=== Data for processing ===
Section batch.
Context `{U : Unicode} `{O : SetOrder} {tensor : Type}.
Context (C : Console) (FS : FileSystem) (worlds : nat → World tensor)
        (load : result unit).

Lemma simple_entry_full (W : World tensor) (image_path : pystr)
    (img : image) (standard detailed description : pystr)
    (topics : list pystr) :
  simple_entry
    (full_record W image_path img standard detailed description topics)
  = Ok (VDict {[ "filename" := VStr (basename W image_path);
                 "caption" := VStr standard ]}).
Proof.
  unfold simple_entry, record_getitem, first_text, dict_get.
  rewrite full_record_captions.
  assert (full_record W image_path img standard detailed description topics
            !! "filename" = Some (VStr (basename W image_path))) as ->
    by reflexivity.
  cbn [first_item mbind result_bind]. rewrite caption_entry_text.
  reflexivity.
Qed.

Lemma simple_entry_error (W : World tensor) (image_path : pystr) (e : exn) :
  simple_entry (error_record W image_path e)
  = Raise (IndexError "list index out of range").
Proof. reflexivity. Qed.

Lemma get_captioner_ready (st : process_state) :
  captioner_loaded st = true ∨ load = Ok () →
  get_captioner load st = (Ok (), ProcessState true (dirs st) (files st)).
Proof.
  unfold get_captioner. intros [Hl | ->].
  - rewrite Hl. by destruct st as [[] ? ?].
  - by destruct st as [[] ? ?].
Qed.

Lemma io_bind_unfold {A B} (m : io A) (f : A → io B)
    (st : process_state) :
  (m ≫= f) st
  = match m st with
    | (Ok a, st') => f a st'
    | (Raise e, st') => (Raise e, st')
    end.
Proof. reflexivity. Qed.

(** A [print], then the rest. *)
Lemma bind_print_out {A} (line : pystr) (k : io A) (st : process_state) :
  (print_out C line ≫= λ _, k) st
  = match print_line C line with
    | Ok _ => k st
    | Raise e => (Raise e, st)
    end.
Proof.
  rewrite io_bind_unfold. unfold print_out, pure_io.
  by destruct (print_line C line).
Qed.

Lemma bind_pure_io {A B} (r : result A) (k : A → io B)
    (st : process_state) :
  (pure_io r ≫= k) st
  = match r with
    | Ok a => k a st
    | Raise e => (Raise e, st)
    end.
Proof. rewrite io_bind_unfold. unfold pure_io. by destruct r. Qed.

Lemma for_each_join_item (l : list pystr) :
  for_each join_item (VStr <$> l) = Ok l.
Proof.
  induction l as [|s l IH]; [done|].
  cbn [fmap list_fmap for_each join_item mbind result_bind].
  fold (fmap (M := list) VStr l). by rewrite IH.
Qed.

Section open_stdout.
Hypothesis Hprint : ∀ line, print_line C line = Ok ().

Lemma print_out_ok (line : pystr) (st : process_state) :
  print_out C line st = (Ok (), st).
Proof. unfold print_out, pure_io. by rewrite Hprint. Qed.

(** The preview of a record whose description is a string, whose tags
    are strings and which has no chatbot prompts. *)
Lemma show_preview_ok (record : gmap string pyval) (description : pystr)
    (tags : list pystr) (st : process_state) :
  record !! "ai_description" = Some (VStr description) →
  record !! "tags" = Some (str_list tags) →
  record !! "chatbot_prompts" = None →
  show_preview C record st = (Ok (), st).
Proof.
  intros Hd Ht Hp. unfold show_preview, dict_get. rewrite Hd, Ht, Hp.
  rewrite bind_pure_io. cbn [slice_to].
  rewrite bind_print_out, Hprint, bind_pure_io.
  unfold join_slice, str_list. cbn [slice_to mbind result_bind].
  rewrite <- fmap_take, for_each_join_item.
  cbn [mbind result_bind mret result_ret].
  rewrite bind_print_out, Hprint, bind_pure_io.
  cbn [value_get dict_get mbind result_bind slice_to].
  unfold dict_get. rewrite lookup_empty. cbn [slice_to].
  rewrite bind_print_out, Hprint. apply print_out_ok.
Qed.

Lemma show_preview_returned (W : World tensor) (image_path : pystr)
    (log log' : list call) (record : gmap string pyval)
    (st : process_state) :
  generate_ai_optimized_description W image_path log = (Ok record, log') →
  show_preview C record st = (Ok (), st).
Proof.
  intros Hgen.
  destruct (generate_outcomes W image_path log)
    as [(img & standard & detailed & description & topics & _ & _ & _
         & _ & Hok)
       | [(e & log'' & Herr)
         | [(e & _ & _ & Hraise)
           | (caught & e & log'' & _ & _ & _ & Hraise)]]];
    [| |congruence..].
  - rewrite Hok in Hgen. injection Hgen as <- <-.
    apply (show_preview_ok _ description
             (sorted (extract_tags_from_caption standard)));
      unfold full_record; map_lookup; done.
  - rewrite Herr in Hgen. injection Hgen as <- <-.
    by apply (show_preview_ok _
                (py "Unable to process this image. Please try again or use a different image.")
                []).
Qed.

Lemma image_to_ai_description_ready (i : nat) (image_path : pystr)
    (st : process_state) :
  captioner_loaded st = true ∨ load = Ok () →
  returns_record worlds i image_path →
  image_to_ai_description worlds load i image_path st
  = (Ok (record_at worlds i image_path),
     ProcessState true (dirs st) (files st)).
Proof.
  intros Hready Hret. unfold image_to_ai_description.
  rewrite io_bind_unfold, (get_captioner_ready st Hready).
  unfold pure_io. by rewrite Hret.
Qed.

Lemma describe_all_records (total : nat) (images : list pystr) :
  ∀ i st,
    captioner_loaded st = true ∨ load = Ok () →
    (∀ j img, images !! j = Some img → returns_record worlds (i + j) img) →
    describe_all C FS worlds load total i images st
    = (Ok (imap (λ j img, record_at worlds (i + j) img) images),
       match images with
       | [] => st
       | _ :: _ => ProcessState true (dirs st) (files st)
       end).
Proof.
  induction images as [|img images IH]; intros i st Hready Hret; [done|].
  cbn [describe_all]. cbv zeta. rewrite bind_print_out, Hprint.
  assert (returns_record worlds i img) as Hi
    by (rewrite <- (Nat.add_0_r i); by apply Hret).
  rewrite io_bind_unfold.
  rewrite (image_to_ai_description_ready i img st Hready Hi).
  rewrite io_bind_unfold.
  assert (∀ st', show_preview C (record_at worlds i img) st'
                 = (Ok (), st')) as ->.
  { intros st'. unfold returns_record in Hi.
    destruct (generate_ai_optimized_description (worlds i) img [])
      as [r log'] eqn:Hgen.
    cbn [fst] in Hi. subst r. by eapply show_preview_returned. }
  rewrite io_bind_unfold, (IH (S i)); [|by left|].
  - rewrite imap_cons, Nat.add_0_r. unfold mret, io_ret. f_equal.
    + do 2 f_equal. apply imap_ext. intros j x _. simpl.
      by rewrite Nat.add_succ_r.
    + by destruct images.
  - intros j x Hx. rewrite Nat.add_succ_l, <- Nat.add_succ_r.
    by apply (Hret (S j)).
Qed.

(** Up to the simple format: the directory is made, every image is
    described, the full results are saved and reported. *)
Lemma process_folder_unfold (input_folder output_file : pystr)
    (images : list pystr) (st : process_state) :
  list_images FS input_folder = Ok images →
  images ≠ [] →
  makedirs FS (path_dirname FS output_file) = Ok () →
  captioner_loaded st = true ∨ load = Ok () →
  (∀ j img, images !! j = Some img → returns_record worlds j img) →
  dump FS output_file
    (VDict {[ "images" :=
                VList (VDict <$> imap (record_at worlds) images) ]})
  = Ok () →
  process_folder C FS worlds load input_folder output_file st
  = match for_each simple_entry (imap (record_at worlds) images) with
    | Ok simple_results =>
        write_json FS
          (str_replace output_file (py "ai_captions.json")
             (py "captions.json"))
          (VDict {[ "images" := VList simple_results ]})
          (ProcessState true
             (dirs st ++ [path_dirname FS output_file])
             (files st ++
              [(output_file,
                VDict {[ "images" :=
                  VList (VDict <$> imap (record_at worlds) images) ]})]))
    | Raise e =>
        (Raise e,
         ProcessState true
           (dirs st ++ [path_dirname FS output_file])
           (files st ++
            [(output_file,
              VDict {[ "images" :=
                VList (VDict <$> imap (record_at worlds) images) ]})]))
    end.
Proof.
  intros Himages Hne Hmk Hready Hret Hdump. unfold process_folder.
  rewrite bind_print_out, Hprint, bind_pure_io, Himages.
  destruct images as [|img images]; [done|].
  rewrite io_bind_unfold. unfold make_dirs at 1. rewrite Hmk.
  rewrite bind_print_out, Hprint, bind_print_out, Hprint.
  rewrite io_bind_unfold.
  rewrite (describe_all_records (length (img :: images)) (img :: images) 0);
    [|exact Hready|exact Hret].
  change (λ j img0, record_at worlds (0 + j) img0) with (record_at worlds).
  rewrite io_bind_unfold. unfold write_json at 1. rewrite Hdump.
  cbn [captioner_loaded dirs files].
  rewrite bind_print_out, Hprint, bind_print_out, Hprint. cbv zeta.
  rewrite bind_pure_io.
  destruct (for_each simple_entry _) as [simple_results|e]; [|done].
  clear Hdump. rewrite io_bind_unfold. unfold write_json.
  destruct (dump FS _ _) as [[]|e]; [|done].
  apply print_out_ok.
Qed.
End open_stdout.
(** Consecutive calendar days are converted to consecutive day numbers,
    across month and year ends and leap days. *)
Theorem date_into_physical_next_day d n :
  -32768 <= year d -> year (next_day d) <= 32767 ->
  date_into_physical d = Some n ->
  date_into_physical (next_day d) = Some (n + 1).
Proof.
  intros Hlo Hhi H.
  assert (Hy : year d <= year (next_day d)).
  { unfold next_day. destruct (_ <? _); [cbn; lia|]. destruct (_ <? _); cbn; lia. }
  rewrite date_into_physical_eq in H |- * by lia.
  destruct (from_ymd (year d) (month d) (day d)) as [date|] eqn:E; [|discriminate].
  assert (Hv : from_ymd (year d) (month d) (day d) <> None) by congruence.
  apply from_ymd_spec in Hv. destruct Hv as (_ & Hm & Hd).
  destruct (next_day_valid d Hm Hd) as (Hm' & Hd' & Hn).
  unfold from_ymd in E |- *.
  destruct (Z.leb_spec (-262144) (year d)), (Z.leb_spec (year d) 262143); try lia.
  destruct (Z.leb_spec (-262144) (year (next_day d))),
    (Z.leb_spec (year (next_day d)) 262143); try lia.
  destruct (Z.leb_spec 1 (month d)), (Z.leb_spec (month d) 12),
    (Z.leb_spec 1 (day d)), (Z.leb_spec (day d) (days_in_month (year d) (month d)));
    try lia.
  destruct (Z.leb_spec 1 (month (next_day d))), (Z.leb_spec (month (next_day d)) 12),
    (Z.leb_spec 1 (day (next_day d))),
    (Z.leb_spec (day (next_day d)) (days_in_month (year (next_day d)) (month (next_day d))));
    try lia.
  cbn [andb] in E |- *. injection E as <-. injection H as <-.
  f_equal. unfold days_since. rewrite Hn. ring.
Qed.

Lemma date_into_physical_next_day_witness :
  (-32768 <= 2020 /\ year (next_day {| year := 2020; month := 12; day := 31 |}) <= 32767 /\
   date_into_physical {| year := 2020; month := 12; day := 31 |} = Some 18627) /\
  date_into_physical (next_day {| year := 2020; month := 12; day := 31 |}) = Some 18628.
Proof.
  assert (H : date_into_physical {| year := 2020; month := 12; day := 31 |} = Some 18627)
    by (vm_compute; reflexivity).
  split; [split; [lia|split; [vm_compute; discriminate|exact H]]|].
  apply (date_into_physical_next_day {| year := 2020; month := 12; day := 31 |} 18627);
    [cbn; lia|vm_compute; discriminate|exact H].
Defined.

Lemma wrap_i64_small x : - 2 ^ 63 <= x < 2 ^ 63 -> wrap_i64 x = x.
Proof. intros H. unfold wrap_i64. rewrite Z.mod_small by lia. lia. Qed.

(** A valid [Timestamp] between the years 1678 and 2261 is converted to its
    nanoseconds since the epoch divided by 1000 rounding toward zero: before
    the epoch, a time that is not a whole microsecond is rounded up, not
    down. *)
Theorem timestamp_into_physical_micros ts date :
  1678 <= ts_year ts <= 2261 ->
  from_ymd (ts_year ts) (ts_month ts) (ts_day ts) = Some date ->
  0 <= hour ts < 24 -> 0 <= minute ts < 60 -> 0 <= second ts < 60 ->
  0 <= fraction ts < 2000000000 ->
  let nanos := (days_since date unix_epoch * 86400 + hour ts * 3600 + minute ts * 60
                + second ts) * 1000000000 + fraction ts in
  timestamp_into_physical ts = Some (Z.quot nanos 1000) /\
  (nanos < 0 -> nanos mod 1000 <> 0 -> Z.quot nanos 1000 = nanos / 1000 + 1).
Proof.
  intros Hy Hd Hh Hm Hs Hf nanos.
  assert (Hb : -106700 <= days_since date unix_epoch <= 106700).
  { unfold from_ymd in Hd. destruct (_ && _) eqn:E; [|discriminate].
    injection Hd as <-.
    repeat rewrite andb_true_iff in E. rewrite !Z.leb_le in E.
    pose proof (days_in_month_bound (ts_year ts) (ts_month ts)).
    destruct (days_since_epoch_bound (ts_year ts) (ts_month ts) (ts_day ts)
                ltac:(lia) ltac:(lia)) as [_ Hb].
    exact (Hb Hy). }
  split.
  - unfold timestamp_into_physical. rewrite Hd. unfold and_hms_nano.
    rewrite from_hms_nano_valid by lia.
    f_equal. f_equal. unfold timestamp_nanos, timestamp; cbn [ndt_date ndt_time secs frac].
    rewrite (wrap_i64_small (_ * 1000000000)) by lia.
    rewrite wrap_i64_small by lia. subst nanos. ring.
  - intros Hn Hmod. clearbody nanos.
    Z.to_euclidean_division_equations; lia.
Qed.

...

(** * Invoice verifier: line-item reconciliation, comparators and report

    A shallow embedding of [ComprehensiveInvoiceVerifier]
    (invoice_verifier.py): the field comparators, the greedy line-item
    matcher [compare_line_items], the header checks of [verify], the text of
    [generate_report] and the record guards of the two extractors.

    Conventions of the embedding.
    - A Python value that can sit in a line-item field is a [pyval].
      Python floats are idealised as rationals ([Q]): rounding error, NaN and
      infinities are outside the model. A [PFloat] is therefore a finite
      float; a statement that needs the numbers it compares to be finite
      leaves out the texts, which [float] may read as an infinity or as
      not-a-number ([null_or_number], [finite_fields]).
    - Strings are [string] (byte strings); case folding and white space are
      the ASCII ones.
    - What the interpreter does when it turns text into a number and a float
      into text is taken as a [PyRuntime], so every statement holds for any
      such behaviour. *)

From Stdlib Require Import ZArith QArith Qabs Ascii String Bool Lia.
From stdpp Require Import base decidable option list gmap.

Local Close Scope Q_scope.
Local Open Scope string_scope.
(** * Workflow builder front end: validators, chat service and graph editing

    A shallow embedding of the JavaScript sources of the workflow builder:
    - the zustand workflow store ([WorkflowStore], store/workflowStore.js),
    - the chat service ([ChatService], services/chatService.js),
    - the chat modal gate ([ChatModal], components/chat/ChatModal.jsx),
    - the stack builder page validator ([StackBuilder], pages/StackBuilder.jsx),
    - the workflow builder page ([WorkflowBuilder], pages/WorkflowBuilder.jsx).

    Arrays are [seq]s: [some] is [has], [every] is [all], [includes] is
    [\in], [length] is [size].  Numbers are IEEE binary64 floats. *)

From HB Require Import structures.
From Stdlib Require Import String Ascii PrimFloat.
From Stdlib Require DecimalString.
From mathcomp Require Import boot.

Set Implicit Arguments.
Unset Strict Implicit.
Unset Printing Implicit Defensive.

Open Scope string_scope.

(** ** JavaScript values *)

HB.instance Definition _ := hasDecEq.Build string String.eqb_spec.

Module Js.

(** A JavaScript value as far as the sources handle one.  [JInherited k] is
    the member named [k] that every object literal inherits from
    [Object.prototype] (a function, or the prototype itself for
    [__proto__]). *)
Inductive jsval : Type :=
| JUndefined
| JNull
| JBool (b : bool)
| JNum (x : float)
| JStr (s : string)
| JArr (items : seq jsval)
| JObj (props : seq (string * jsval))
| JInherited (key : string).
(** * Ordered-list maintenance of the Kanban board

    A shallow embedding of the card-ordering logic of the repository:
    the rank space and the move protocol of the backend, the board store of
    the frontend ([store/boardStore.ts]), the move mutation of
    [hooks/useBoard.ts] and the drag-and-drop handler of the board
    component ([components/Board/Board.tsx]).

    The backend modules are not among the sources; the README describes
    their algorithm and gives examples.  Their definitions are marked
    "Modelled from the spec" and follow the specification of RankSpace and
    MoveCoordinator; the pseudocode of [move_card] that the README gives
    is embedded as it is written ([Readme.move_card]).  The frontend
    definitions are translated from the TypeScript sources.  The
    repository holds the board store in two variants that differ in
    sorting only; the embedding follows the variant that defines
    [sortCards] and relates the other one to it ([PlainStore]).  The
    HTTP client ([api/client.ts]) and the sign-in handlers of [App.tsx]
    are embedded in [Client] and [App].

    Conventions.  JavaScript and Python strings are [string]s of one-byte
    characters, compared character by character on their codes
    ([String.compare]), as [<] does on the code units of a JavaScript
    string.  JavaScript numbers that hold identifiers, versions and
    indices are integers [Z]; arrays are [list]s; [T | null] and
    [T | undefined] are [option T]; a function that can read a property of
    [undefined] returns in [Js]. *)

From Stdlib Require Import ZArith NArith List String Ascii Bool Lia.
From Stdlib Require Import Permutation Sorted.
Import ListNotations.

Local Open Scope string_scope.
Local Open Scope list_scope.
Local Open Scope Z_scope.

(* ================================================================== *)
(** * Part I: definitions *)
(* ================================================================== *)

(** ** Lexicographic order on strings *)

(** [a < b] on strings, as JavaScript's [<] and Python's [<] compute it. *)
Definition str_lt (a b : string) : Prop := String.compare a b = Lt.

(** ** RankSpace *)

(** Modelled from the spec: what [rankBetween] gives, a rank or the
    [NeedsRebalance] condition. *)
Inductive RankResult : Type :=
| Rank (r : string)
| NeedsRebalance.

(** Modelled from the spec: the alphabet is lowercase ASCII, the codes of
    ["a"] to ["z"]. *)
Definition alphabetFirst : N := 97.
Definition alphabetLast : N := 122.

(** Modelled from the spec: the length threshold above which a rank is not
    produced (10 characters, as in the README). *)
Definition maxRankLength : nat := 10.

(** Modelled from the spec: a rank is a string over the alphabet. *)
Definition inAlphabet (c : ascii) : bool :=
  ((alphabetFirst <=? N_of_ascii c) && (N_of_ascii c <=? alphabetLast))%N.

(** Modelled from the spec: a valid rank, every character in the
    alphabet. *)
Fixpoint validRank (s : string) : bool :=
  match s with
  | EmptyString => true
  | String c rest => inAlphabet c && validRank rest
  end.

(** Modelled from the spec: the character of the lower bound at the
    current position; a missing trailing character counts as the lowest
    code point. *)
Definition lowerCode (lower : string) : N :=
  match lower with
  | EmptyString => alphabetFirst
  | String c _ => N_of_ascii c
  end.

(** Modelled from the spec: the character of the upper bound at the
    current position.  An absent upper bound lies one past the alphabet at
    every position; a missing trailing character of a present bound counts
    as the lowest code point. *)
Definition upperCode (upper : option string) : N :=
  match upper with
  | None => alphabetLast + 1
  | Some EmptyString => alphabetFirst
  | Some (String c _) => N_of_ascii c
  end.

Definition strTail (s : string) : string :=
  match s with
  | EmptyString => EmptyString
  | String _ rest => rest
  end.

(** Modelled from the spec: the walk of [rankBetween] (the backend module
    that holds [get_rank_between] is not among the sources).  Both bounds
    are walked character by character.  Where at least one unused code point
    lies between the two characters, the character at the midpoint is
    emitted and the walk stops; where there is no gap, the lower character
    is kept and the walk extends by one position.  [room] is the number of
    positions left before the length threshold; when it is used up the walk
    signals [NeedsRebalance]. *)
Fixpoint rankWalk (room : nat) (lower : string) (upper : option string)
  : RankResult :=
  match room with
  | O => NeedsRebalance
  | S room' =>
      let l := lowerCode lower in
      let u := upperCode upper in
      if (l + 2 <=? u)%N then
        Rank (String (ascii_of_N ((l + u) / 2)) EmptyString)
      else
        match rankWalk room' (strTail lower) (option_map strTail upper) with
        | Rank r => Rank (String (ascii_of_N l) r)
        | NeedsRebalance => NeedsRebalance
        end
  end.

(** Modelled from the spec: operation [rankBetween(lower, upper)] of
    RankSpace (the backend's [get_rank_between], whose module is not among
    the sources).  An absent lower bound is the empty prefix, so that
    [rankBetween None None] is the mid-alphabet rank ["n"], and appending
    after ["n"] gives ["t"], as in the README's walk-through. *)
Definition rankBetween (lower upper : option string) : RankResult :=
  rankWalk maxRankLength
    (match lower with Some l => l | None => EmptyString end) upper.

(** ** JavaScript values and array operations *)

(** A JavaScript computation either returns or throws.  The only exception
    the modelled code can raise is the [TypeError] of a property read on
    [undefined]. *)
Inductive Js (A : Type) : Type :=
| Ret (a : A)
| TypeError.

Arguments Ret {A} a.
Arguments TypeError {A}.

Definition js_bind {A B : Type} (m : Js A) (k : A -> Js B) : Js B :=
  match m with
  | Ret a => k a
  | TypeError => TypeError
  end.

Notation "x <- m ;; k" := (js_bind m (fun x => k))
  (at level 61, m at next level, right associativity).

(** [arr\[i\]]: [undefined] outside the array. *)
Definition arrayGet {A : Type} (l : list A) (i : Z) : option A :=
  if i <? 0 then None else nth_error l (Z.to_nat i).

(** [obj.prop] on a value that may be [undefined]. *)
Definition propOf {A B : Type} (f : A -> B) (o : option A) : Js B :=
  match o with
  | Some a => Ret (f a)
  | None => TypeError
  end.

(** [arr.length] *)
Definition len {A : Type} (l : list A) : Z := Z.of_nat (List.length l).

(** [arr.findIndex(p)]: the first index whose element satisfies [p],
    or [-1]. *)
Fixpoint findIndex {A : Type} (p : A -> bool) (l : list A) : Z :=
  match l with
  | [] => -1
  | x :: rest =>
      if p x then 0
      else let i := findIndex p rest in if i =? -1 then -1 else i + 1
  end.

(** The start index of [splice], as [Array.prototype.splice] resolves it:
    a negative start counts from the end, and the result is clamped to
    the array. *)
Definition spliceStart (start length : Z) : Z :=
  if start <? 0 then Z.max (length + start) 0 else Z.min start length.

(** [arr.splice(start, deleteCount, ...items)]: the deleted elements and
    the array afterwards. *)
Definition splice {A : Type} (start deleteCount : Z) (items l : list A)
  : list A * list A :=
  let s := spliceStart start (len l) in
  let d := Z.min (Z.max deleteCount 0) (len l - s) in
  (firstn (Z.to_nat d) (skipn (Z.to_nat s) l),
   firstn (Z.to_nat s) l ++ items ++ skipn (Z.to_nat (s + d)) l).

--

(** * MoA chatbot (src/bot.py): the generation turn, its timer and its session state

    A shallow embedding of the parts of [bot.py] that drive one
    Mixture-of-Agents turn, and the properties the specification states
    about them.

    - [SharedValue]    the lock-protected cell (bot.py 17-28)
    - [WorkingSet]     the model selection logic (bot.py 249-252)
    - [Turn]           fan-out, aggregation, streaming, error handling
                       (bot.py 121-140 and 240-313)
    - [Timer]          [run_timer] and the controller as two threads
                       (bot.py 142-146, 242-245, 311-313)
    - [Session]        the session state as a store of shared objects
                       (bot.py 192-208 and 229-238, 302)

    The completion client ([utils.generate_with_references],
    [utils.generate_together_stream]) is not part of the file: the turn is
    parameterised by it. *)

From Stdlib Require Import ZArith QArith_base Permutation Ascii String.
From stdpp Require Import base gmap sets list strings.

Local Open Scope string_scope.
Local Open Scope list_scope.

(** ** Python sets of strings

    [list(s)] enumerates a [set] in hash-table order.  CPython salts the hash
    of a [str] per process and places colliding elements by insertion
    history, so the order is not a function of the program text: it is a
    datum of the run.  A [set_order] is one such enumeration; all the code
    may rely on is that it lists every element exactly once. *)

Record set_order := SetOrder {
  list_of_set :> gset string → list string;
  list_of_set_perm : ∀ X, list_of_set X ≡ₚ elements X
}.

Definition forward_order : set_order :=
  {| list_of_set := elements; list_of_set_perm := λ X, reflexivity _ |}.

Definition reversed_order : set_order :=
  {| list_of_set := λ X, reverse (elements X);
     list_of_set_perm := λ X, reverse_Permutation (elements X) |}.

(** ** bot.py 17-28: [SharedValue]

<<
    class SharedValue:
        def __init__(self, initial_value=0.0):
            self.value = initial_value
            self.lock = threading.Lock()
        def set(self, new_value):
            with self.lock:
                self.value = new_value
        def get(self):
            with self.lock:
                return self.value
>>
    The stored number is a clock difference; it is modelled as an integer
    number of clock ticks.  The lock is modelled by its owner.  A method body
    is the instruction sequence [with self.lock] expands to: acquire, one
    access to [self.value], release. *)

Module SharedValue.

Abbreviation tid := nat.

=== Problem description ===
Check the entries above line by line and return each one containing the word "standard".

=== Response box ===
    (img : image) (standard detailed description : pystr)
    (full_record W image_path img standard detailed description topics)
                 "caption" := VStr standard ]}).
  assert (full_record W image_path img standard detailed description topics
    as [(img & standard & detailed & description & topics & _ & _ & _
             (sorted (extract_tags_from_caption standard)));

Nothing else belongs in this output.